• _Records provided_
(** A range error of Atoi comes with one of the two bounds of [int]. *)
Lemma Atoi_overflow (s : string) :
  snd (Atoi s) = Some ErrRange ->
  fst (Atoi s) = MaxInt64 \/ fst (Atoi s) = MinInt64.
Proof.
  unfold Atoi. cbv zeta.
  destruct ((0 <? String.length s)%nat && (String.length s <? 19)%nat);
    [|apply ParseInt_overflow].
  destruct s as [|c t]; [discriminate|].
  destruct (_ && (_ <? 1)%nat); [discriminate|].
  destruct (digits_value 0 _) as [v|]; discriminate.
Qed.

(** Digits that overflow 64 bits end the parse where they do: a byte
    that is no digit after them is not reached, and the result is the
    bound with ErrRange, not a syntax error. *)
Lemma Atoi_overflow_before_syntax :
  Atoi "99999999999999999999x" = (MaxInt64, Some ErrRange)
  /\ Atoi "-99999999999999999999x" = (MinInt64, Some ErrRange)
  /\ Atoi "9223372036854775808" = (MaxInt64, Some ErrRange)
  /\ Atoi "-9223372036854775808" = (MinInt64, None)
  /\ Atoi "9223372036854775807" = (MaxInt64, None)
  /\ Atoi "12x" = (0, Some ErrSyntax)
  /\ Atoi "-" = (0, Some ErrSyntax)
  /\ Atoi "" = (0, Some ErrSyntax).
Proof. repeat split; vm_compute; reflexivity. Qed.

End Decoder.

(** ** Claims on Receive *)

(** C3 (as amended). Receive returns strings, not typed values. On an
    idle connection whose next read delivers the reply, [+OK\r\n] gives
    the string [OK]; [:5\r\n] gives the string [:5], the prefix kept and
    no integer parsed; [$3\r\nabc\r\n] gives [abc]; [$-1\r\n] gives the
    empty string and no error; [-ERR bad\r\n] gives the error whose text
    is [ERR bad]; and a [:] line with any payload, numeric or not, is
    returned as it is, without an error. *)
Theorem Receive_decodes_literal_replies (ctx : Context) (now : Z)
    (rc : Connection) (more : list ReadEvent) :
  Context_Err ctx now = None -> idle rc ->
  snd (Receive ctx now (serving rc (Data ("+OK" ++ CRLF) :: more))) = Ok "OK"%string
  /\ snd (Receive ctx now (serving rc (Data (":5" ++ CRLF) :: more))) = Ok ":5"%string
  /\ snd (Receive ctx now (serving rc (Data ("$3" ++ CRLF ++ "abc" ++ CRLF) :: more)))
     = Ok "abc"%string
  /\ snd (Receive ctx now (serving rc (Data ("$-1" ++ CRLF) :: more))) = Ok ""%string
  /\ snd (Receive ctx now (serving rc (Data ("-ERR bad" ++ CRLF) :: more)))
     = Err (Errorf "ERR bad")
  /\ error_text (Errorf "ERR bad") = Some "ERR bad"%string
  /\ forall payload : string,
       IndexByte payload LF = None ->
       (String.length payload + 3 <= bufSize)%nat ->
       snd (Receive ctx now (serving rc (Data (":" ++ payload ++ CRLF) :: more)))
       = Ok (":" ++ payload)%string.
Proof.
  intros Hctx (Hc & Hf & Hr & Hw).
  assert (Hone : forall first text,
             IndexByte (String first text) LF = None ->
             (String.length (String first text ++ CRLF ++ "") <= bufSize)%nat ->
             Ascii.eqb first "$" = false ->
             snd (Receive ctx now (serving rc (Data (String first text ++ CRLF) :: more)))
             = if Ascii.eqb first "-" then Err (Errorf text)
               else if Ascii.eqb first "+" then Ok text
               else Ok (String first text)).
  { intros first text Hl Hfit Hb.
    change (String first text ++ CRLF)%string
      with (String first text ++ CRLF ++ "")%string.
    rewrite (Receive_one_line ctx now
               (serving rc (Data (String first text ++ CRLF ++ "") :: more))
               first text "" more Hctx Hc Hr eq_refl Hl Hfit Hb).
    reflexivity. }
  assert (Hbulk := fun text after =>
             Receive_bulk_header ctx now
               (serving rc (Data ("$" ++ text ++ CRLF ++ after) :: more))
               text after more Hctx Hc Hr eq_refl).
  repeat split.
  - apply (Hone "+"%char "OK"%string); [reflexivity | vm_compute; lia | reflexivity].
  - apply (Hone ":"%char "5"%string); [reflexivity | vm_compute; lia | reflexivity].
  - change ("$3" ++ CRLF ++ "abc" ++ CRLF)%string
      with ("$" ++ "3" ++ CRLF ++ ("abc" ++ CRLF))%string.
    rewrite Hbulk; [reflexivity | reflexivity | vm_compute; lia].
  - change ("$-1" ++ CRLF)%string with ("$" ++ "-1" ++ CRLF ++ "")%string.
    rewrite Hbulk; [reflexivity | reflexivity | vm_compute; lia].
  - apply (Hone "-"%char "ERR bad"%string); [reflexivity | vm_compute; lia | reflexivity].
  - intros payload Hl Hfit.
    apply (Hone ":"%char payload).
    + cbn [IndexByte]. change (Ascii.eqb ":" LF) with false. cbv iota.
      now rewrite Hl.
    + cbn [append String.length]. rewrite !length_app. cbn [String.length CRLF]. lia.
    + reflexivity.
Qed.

• _Task description_
Using the entries above, give again exactly the lines from the line holding "empty string and" through the line holding "Context_Err ctx now = None -> idle rc ->". Include both end lines and nothing else.

• _Output for this exercise_
    empty string and no error; [-ERR bad\r\n] gives the error whose text
    is [ERR bad]; and a [:] line with any payload, numeric or not, is
    returned as it is, without an error. *)
Theorem Receive_decodes_literal_replies (ctx : Context) (now : Z)
    (rc : Connection) (more : list ReadEvent) :
  Context_Err ctx now = None -> idle rc ->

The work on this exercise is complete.